第一章 ・・・ 3
次の日から少し顔をあげて、周りを見渡すようにした。
そしたら簡単に気づくことができたんだ。確かに稀にではあったが、俺を見ながらヒソヒソと話してる連中がいる。あれから何日か経ってるから、これでも噂話をするやつは減ったのだろう。

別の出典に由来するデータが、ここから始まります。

(* ===== verification/FullValidator.v ===== *)
(** * Validation of blocks against the chain

    src/base_layer/core/src: [BlockBodyFullValidator] of validation/block_body/block_body_full_validator.rs,
    [calculate_mmr_roots] of chain_storage/blockchain_database.rs with [fetch_active_validator_nodes] and
    [get_vn_set] (chain_storage/lmdb_db/lmdb_db.rs, validator_node_store.rs), [check_mmr_roots] of validation/helpers.rs;
    the validators of a base node as an instance of [Validators]; and the block synchronisation of
    base_node/sync/block_sync/synchronizer.rs on a stream of blocks from a peer.

    The ranges of the database are given by their leaves: their roots are those of the ranges of [Mmr] over these leaves.
    A leaf of the database is found by the table of indices, a leaf of the block by its position in the block.
    A panic is an outcome of its own: the release profile of Cargo.toml aborts the process. *)

From S2P Require Import Prelude ScriptTypes Opcodes ScriptStack TariScript Amounts Emission Difficulty ConsensusConstants ConsensusManager MmrCommon Mmr MutableMmr BalancedMerkle.
From S2P Require Import Covenants MoneroMerkle TxComponents BlockHeader CovenantFilters AggregatedBody BodyValidator ChainStorage ChainDatabase Reorg HeaderValidator.
From stdpp Require Import sorting.

Local Open Scope Z_scope.

(** The hashers of the ranges ([KernelMmrHasherBlake256] and the others of lib.rs). *)
Class BlockHashers := {
  kernel_hasher : Hasher;
  output_hasher : Hasher;
  witness_hasher : Hasher;
  input_hasher : Hasher;
  validator_node_hasher : Hasher;
  block_roaring :: CRoaring;
}.

Record MmrRoots := {
  mr_kernel_mr : bytes;
  mr_kernel_mmr_size : Z;
  mr_input_mr : bytes;
  mr_output_mr : bytes;
  mr_output_mmr_size : Z;
  mr_witness_mr : bytes;
  mr_validator_node_mr : bytes;
}.

Section FullValidator.
Context {C : ScriptCrypto} {B : BorshPrims C} {X : TxCrypto C} {ML : MoneroLib} {BH : BlockHashers} (manager : ConsensusManager).

(** ** Roots *)

(** [FixedHash::try_from] *)
Definition fixed_hash (hash : bytes) : stored_result bytes := if decide (length hash = 32%nat) then Ok hash else Err StorageFixedHashSizeError.

Definition range_root (H : Hasher) (leaves : list bytes) : stored_result bytes :=
  map_err (fun _ => MmrError) (mmr ← assign leaves (mmr_new []); get_merkle_root mmr).

(** [MutableMmr::get_merkle_root]: the root of the range and the bitmap. *)
Definition mutable_root (H : Hasher) (leaves : list bytes) (deleted : gset Z) : stored_result bytes :=
  root ← range_root H leaves;
  let bitmap := foldr bitmap_add bitmap_create (elements deleted) in
  Ok (@digest H (root ++ bitmap_serialize (bitmap_run_optimize bitmap).2)).

(** ** Validator nodes *)

(** The order of the keys of the store: height, public key, commitment. *)
Definition vn_key_le (a b : (Z * bytes * bytes) * ValidatorNodeEntry) : Prop :=
  let '((h1, k1, c1), _) := a in
  let '((h2, k2, c2), _) := b in
  h1 < h2 \/ h1 = h2 /\ (bytes_lt k1 k2 \/ k1 = k2 /\ (bytes_lt c1 c2 \/ c1 = c2)).

Definition shard_le (a b : RistrettoPublicKey * bytes) : Prop := bytes_lt a.2 b.2 \/ a.2 = b.2.

#[local] Instance bytes_lt_dec a b : Decision (bytes_lt a b).
Proof. unfold bytes_lt. apply _. Defined.
#[local] Instance vn_key_le_dec a b : Decision (vn_key_le a b).
Proof. destruct a as [[[? ?] ?] ?], b as [[[? ?] ?] ?]. unfold vn_key_le. apply _. Defined.
#[local] Instance shard_le_dec a b : Decision (shard_le a b).
Proof. unfold shard_le. apply _. Defined.

(** Of several registrations of a public key the last one is kept. *)
Fixpoint keep_last (l : list (RistrettoPublicKey * bytes)) : list (RistrettoPublicKey * bytes) :=
  match l with
  | [] => []
  | e :: l => if decide (Exists (fun e' => e'.1 = e.1) l) then keep_last l else e :: keep_last l
  end.

Definition get_vn_set (start_height end_height : Z) (db : SideTables) : list (RistrettoPublicKey * bytes) :=
  let entries := filter (fun e => start_height <= e.1.1.1 <= end_height) (map_to_list (db_validator_nodes db)) in
  let nodes := map (fun e => (vn_public_key e.2, vn_shard_key e.2)) (merge_sort vn_key_le entries) in
  merge_sort shard_le (keep_last nodes).

Definition fetch_active_validator_nodes (height : Z) (db : Database) : stored_result (list (RistrettoPublicKey * bytes)) :=
  constants ← consensus_constants manager height;
  end_epoch ← block_height_to_epoch constants height;
  let start_epoch := Z.max 0 (end_epoch - vn_validity_period_epochs constants) in
  start_height ← arith 0 U64_MAX (start_epoch * vn_epoch_length constants);
  end_height ← arith 0 U64_MAX (end_epoch * vn_epoch_length constants);
  Ok (get_vn_set start_height end_height (side_tables (lmdb db))).

Definition hash_node (node : RistrettoPublicKey * bytes) : bytes := consensus_hash TransactionHashDomain "validator_node" [pk_serialize node.1; node.2].

Definition calculate_validator_node_mr (validator_nodes : list (RistrettoPublicKey * bytes)) : stored_result bytes :=
  vn_bmt ← @tree_create validator_node_hasher ChainStorageError (map hash_node validator_nodes);
  Ok (@tree_get_merkle_root validator_node_hasher vn_bmt).
Lemma gone_step c hd b r : gone (spent_hashes ((hd, b) :: c)) r <-> gone (spent_hashes c) r \/ or_hash r ∈ map input_hash_of (inputs b).
Proof. unfold gone. cbn [spent_hashes]. rewrite elem_of_app. tauto. Qed.

Lemma gone_old c hd b r : chain_ok ((hd, b) :: c) -> r ∈ rows ((hd, b) :: c) -> gone (spent_hashes c) r ->
  r ∈ rows c \/ (r ∈ new_rows hd (length (rows c)) (outputs b) /\ row_burned r = true).
Proof.
  intros Hok Hr Hg. pose proof Hr as Hr'. cbn [rows] in Hr'. apply elem_of_app in Hr' as [Hr'|Hr']; [by left|]. destruct Hg as [Hs|Hb]; [left|by right].
  pose proof (spent_in_rows c _ (proj2 Hok) Hs) as (r' & Heq & Hin)%elem_of_map.
  apply (row_eq_hash ((hd, b) :: c)) in Heq as ->; [done|done|done|]. cbn [rows]. apply elem_of_app. by left.
Qed.

Lemma deleted_step c hd b : chain_ok ((hd, b) :: c) -> deleted_of c ∪ deleted_by c hd b = deleted_of ((hd, b) :: c).
Proof.
  intros Hok. apply set_eq. intros p. rewrite elem_of_union, !elem_of_deleted_of, elem_of_deleted_by by done. setoid_rewrite gone_step. split.
  - intros [(r & Hr & Hg & ->)|(r & Hr & -> & Hg)]; exists r; (split; [|unfold gone; tauto]); [cbn [rows]; apply elem_of_app; by left|done].
  - intros (r & Hr & [Hg|Hi] & ->); [|right; exists r; tauto]. destruct (gone_old c hd b r Hok Hr Hg) as [Hr'|[Hn Hb]]; [left; by exists r|right]. exists r. tauto.
Qed.

(** ** Accumulated data *)

Lemma accumulated_heights c : chain_ok c -> map (fun e => (id e).1) (accumulated_entries c) = map Z.of_nat (seq 0 (length c)).
Proof.
  induction c as [|[hd b] c IH]; [done|]. intros [Hb Hc]. cbn [accumulated_entries length]. rewrite seq_S, !map_app, IH by done. cbn. by rewrite (bk_height _ _ _ Hb).
Qed.

Lemma accumulated_height_new c : chain_ok c -> Z.of_nat (length c) ∉ map (fun e => (id e).1) (accumulated_entries c).
Proof. intros Hc. rewrite accumulated_heights, elem_of_map by done. intros (n & Hn & Hin%elem_of_seq). lia. Qed.

Lemma previous_data c hd : chain_ok c -> bh_height hd = Z.of_nat (length c) -> exists data,
  (if bh_height hd =? 0 then Ok accumulated_default else or_not_found (table_of id (accumulated_entries c) !! (bh_height hd - 1))) = Ok data /\
  acc_kernels data = map kr_hash (kernel_rows c) /\ acc_outputs data = map or_hash (rows c) /\ acc_witness data = map or_witness_hash (rows c).
Proof.
  intros Hc Hh. rewrite Hh. destruct c as [|[hd' b'] c]; [by eexists|]. cbn [length]. rewrite (proj2 (Z.eqb_neq _ _)) by lia.
  exists (accumulated_entry c hd' b').2. split; [|done]. destruct Hc as [Hb Hc].
  assert (table_of id (accumulated_entries ((hd', b') :: c)) !! (Z.of_nat (S (length c)) - 1) = Some (accumulated_entry c hd' b').2) as ->; [|done].
  apply table_lookup_Some.
  - rewrite (accumulated_heights ((hd', b') :: c)) by done. apply (NoDup_fmap_2_strong Z.of_nat); [intros; lia|apply NoDup_seq].
  - exists (accumulated_entry c hd' b'). split; [apply elem_of_app; right; left|]. unfold id, accumulated_entry. rewrite (bk_height _ _ _ Hb). f_equal. lia.
Qed.

(** ** Kernels of a chain *)

Lemma kernel_rows_lookup c i r : kernel_rows c !! i = Some r -> kr_mmr_position r = mmr_size (Z.of_nat (S i)) - 1.
Proof.
  revert i. induction c as [|[hd b] c IH]; intros i; [done|]. cbn [kernel_rows]. intros [Hi|[Hge Hi]]%lookup_app_Some; [by apply IH|].
  unfold new_kernel_rows in Hi. rewrite list_lookup_imap in Hi. apply fmap_Some in Hi as (o & _ & ->). cbn [kr_mmr_position kernel_row].
  do 3 f_equal. rewrite Nat.add_comm, Nat.sub_add by done. done.
Qed.

Lemma kernel_positions_distinct c : NoDup (map kernel_key (kernel_rows c)).
Proof.
  apply NoDup_alt. intros i j k Hi Hj. change (map kernel_key (kernel_rows c)) with (kernel_key <$> kernel_rows c) in *.
  rewrite list_lookup_fmap, fmap_Some in Hi, Hj. destruct Hi as (r & Hr%kernel_rows_lookup & ->), Hj as (r' & Hr'%kernel_rows_lookup & Heq). injection Heq as _ Hp _.
  destruct (Nat.lt_trichotomy i j) as [Hlt|[Heq|Hlt]]; [|done|].
  - pose proof (mmr_size_strict (Z.of_nat (S i)) (Z.of_nat (S j))). lia.
  - pose proof (mmr_size_strict (Z.of_nat (S j)) (Z.of_nat (S i))). lia.
Qed.

Lemma kernel_rows_distinct c : chain_ok c -> kernel_keys_distinct (kernel_rows c).
Proof.
  intros Hc. split_and!; [| |apply kernel_positions_distinct]; induction c as [|[hd b] c IH]; [constructor| |constructor|]; destruct Hc as [Hb Hc]; specialize (IH Hc);
    cbn [kernel_rows]; rewrite NoDup_map_app; (split_and!; [done| |]).
  - intros r Hr. apply elem_of_lookup_imap in Hr as (i & k & -> & Hi). pose proof (bk_excess_new _ _ _ Hb) as Hn. rewrite Forall_forall in Hn. apply (Hn k). apply list_elem_of_lookup. by eexists.
  - rewrite (map_new_kernel_rows _ (fun k => com_as_bytes (k_excess k))) by done. eapply NoDup_map_weaken; [|exact (bk_excess _ _ _ Hb)]. intros x y Hxy. by apply com_bytes_inj.
  - intros r Hr. apply elem_of_lookup_imap in Hr as (i & k & -> & Hi). pose proof (bk_sigs_new _ _ _ Hb) as Hn. rewrite Forall_forall in Hn. apply (Hn k). apply list_elem_of_lookup. by eexists.
  - rewrite (map_new_kernel_rows _ excess_sig_key) by done. eapply NoDup_map_weaken; [|exact (bk_sigs _ _ _ Hb)]. intros x y Hxy. by apply sig_key_inj.
Qed.
Lemma headers_ok_suffix top base : headers_ok (top ++ base) -> headers_ok base.
Proof. induction top as [|h top IH]; [done|]. intros [_ Hok]. by apply IH. Qed.

Lemma height_position top h base : headers_ok (top ++ h :: base) -> height_at h = Z.of_nat (length base).
Proof. intros [Hf _]%headers_ok_suffix. apply Hf. Qed.

Lemma height_at_bound hs h : headers_ok hs -> h ∈ hs -> 0 <= height_at h < Z.of_nat (length hs).
Proof.
  intros Hok (top & base & ->)%list_elem_of_split. rewrite (height_position _ _ _ Hok), length_app. cbn [length]. lia.
Qed.

Lemma header_keys {K} (f : LinkedHeader -> K) hs : headers_ok hs -> (forall hs h, header_follows hs h -> headers_ok hs -> f h ∉ map f hs) -> NoDup (map f (rev hs)).
Proof.
  intros Hok Hf. assert (map f (rev hs) ≡ₚ map f hs) as -> by (apply Permutation_map; symmetry; apply Permutation_rev).
  induction hs as [|h hs IH]; cbn; [constructor|]. destruct Hok as [Hh Hok]. constructor; [by apply Hf|by apply IH].
Qed.

Lemma height_fresh hs h : header_follows hs h -> headers_ok hs -> height_at h ∉ map height_at hs.
Proof. intros Hf Hok (h' & Heq & Hin)%elem_of_map. pose proof (height_at_bound hs h' Hok Hin). rewrite (hf_height _ _ Hf) in Heq. lia. Qed.

Lemma heights_nodup hs : headers_ok hs -> NoDup (map (fun h => (header_row h).1) (rev hs)).
Proof. intros Hok. by apply header_keys, height_fresh. Qed.

Lemma hashes_nodup hs : headers_ok hs -> NoDup (map (fun h => (hash_row h).1) (rev hs)).
Proof. intros Hok. apply header_keys; [done|]. intros hs' h Hf _. apply Hf. Qed.
Lemma without_blocks l m : (forall b, b ∈ l -> m !! cb_hash b = None) -> without (map cb_hash l) (with_blocks l m) = m.
Proof.
  intros Hn. apply map_eq. intros h. unfold without. rewrite map_lookup_filter. destruct (decide (h ∈ map cb_hash l)) as [Hin|Hout].
  - apply elem_of_map in Hin as (b & -> & Hb). rewrite (Hn b Hb). destruct (with_blocks l m !! cb_hash b); [|done]. cbn. rewrite option_guard_False; [done|]. intros Hf. apply Hf. by apply (list_elem_of_fmap_2 cb_hash).
  - rewrite with_blocks_old by done. destruct (m !! h); [|done]. cbn. by rewrite option_guard_True.
Qed.

Lemma block_hashes_distinct top old : blocks_ok (top ++ old) -> NoDup (map cb_hash top).
Proof.
  induction top as [|b top IH]; [constructor|]. intros [Hf Hok]. cbn. constructor; [|by apply IH]. intros (b' & Heq & Hin)%elem_of_map. apply (block_hash_new _ _ Hf Hok).
  assert (b' ∈ top ++ old) as Hin' by set_solver. replace (bh_hash (cb_header b)) with (cb_hash b) by apply Hf. rewrite Heq, (block_hash_eq _ b' Hok Hin').
  by apply (list_elem_of_fmap_2 (fun b => bh_hash (cb_header b))).
Qed.

(** The cases of a reorganisation. *)
Lemma reorganize_cases `{!Validators} db t old prev chain : holds db (prev ++ t :: old) -> blocks_ok (prev ++ t :: old) -> linked (cb_hash t) chain ->
  Forall (fun b => orphans_db (orphans db) !! cb_hash b = Some (cb_block b)) chain -> NoDup (map cb_hash chain) -> Z.of_nat (length (chain ++ t :: old)) <= U64_MAX -> validator_sound (t :: old) chain ->
  exists db', (reorganize_chain manager (cb_hash t) chain db = (db', Ok prev) /\ holds db' (rev chain ++ t :: old) /\ blocks_ok (rev chain ++ t :: old) /\
      orphans_db (orphans db') = without (map cb_hash chain) (with_blocks prev (orphans_db (orphans db)))) \/
    (exists e x, x ∈ chain /\ reorganize_chain manager (cb_hash t) chain db = (db', Err e) /\ holds db' (prev ++ t :: old) /\
      (orphans_db (orphans db') = orphans_db (orphans db) \/ orphans_db (orphans db') = delete (cb_hash x) (orphans_db (orphans db)))).
Proof.
  intros Hh Hok Hl Hc Hnd Hsz Hs. set (M := with_blocks prev (orphans_db (orphans db))). pose proof (block_hashes_distinct _ _ Hok) as Hdist.
  assert (forall b, b ∈ prev -> orphans_db (orphans db) !! cb_hash b = None) as Hdis by (intros b Hb; apply (ho_disjoint _ _ Hh); set_solver).
  assert (without (map cb_hash prev) M = orphans_db (orphans db)) as HM by by apply without_blocks.
  assert (over M [] (t :: old) prev db) as Hov by (split; [done|done|by rewrite app_nil_r|by apply with_blocks_new]).
  assert (Forall (fun b => M !! cb_hash b = Some (cb_block b)) chain) as HcM.
  { apply Forall_forall. intros b Hb. pose proof (proj1 (Forall_forall _ _) Hc b Hb) as Hb'. rewrite <- HM in Hb'. unfold without in Hb'. by apply map_lookup_filter_Some in Hb' as [? _]. }
  unfold reorganize_chain. destruct (rewind_to_hash_Ok M [] t old prev db Hov) as (db1 & Hr & Hov1); [apply Forall_true; set_solver|]. rewrite (bind_run _ _ _ _ _ Hr).
  destruct (candidates_cases M t old prev Hok (ov_known _ _ _ _ _ Hov) (ho_size _ _ Hh) chain [] db1 Hov1) as (db' & [[Hf Hov']|(e & x & Hin & Hf & Hre)]); try done.
  - exists db'. left. rewrite (bind_run _ _ _ _ _ Hf). rewrite app_nil_r in Hov'. destruct Hov' as [H1 H2 H3 _]. split_and!; try done.
    rewrite H3, app_nil_r. unfold without. apply map_filter_ext. intros h blk _. cbn. rewrite map_rev. by rewrite <- (Permutation_rev (map cb_hash chain)).
  - exists db'. right. exists e, x. split; [done|]. split; [by apply bind_fail|]. destruct Hre as [[H1 _ H3 _]|[H1 _ H3 _]]; (split; [done|]).
    + left. by rewrite H3, app_nil_r.
    + right. rewrite H3, <- HM. symmetry. apply without_delete. set_solver.
Qed.
(* ===== verification/ChunkIter.v ===== *)
(** * Ranges of integers in chunks

    src/base_layer/core/src/iterators/chunk.rs: [NonOverlappingIntegerPairIter], from both ends, and [VecChunkIter]; at a width given by its
    largest integer. The forward iterator gives the chunks of the range in order, the backward one the same chunks in the opposite order. *)

From S2P Require Import Prelude.

Local Open Scope Z_scope.

Section ChunkIter.
Context (MAX : Z).

Record NonOverlappingIntegerPairIter := { pi_current : Z; pi_current_end : Z; pi_end : Z; pi_size : Z }.

Definition pairs_new {E} (start end_exclusive chunk_size : Z) : result E NonOverlappingIntegerPairIter :=
  if start <=? end_exclusive then Ok {| pi_current := start; pi_current_end := end_exclusive; pi_end := end_exclusive; pi_size := chunk_size |} else Panic.

Definition set_current (current : Z) (self : NonOverlappingIntegerPairIter) : NonOverlappingIntegerPairIter :=
  {| pi_current := current; pi_current_end := pi_current_end self; pi_end := pi_end self; pi_size := pi_size self |}.
Definition set_current_end (current_end : Z) (self : NonOverlappingIntegerPairIter) : NonOverlappingIntegerPairIter :=
  {| pi_current := pi_current self; pi_current_end := current_end; pi_end := pi_end self; pi_size := pi_size self |}.

Definition pairs_next (self : NonOverlappingIntegerPairIter) : option ((Z * Z) * NonOverlappingIntegerPairIter) :=
  if pi_size self =? 0 then None
  else if pi_current self =? MAX then None
  else if pi_current self =? pi_end self then None
  else
    match checked 0 MAX (pi_current self + pi_size self) with
    | Some next =>
        let next := Z.min next (pi_end self) in
        if pi_current self =? next then None else Some ((pi_current self, next - 1), set_current next self)
    | None => Some ((pi_current self, MAX - 1), set_current MAX self)
    end.

Definition pairs_next_back (self : NonOverlappingIntegerPairIter) : option ((Z * Z) * NonOverlappingIntegerPairIter) :=
  let size := pi_size self in
  let full_chunk := let next := Z.max 0 (pi_current_end self - size) in Some ((next, pi_current_end self - 1), set_current_end next self) in
  if (size =? 0) || (pi_current_end self =? 0) then None
  else if pi_current_end self =? pi_current self then None
  else if pi_end self =? pi_current_end self then
    let rem := (pi_end self - pi_current self) mod size in
    let aligned := Z.max 0 (pi_current_end self - rem) in
    if (0 <? rem) && negb (bool_decide (is_Some (checked 0 MAX (aligned + size)))) then Some ((aligned, MAX - 1), set_current_end aligned self)
    else if 0 <? rem then Some ((pi_end self - rem, pi_end self - 1), set_current_end (pi_end self - rem) self)
    else full_chunk
  else full_chunk.

(** The chunks an iterator gives, at most [n]. *)
Fixpoint collect (next : NonOverlappingIntegerPairIter -> option ((Z * Z) * NonOverlappingIntegerPairIter)) (n : nat) (self : NonOverlappingIntegerPairIter) : list (Z * Z) :=
  match n with
  | O => []
  | S n => match next self with Some (chunk, self) => chunk :: collect next n self | None => [] end
  end.

(** [VecChunkIter::next] *)
Definition range_inclusive (chunk : Z * Z) : list Z := map (fun i => chunk.1 + Z.of_nat i) (seq 0 (Z.to_nat (chunk.2 - chunk.1 + 1))).
Definition vec_next (self : NonOverlappingIntegerPairIter) : option (list Z * NonOverlappingIntegerPairIter) :=
  '(chunk, self) ← pairs_next self;
  Some (range_inclusive chunk, self).

(** ** The chunks *)

(** [k] full chunks from [start] on, then the rest up to [end_], which reaches too far where the next chunk would overflow. *)
Definition full_chunks (start size : Z) (k : nat) : list (Z * Z) := map (fun i => (start + Z.of_nat i * size, start + (Z.of_nat i + 1) * size - 1)) (seq 0 k).
Definition last_chunk (start end_ size : Z) : list (Z * Z) :=
  if start =? end_ then [] else [(start, (if start + size <=? MAX then end_ else MAX) - 1)].
Definition chunks (start end_ size : Z) : list (Z * Z) :=
  let k := Z.to_nat ((end_ - start) / size) in
  full_chunks start size k ++ last_chunk (start + Z.of_nat k * size) end_ size.

Lemma full_chunks_cons start size k : full_chunks start size (S k) = (start, start + size - 1) :: full_chunks (start + size) size k.
Proof.
  unfold full_chunks. cbn [seq map]. f_equal; [f_equal; lia|]. rewrite <- seq_shift, map_map. apply map_ext. intros i. f_equal; lia.
Qed.

Lemma full_chunks_snoc start size k : full_chunks start size (S k) = full_chunks start size k ++ [(start + Z.of_nat k * size, start + (Z.of_nat k + 1) * size - 1)].
Proof. unfold full_chunks. by rewrite seq_S, map_app. Qed.

Section Forward.
Context (end_ size : Z).
Hypothesis Hend : end_ <= MAX.
Hypothesis Hsize : 0 < size.

Lemma next_done ce : pairs_next {| pi_current := end_; pi_current_end := ce; pi_end := end_; pi_size := size |} = None.
Proof. unfold pairs_next. cbn. rewrite Z.eqb_refl. by destruct (size =? 0), (end_ =? MAX). Qed.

そして視線は常に感じるようになっていた。それは学校だけでなく登下校でもだ。家に帰るまで消えない。
(これは、キツいかも…)
気づかなければ良かったと、いまさら思ってもすでに遅かった。一度知ってしまったら、それは無にはならない。
事件に関することといえば、なにも思い出すことはなかった。だからあれから玲華の部屋には行っていない。
(…っていうか、あれがすべてだ。思い出すことなんかあるわけがない)
俺の記憶を占めているのは被害者の情報だけで、加害者については遠くから見た影しかないのだ。
なんとなく学校でも居心地が悪くなり、どこに行こうかぶらぶら歩いていると、校門のところで男が待ち構えていた。
「ちょっと時間いいか?」
それはあの日俺から事情を聴いた刑事の一人だった。事件の日から十日が経っていた。ニュースや新聞を見ても新しい情報はとくに公開されていない。
「なんの用?」
俺は苛立ちをわざと隠さず訊いた。いまさら話すことなどないのに、わざわざ目立つところで話しかけられたのだ。
「聞きたいことがあるんだ。付き合ってくれ、茶でも奢るから」
刑事はボサボサの頭にヨレヨレのスーツを着ていた。見るからに暑苦しい。無精髭が生えていて、実年齢より老けていそうだ。それを差し引いても三十代後半くらいか。
断ろうと思ったが、どうせ時間を持て余していたし、ついて行くことにした。決して奢りにつられたわけではない。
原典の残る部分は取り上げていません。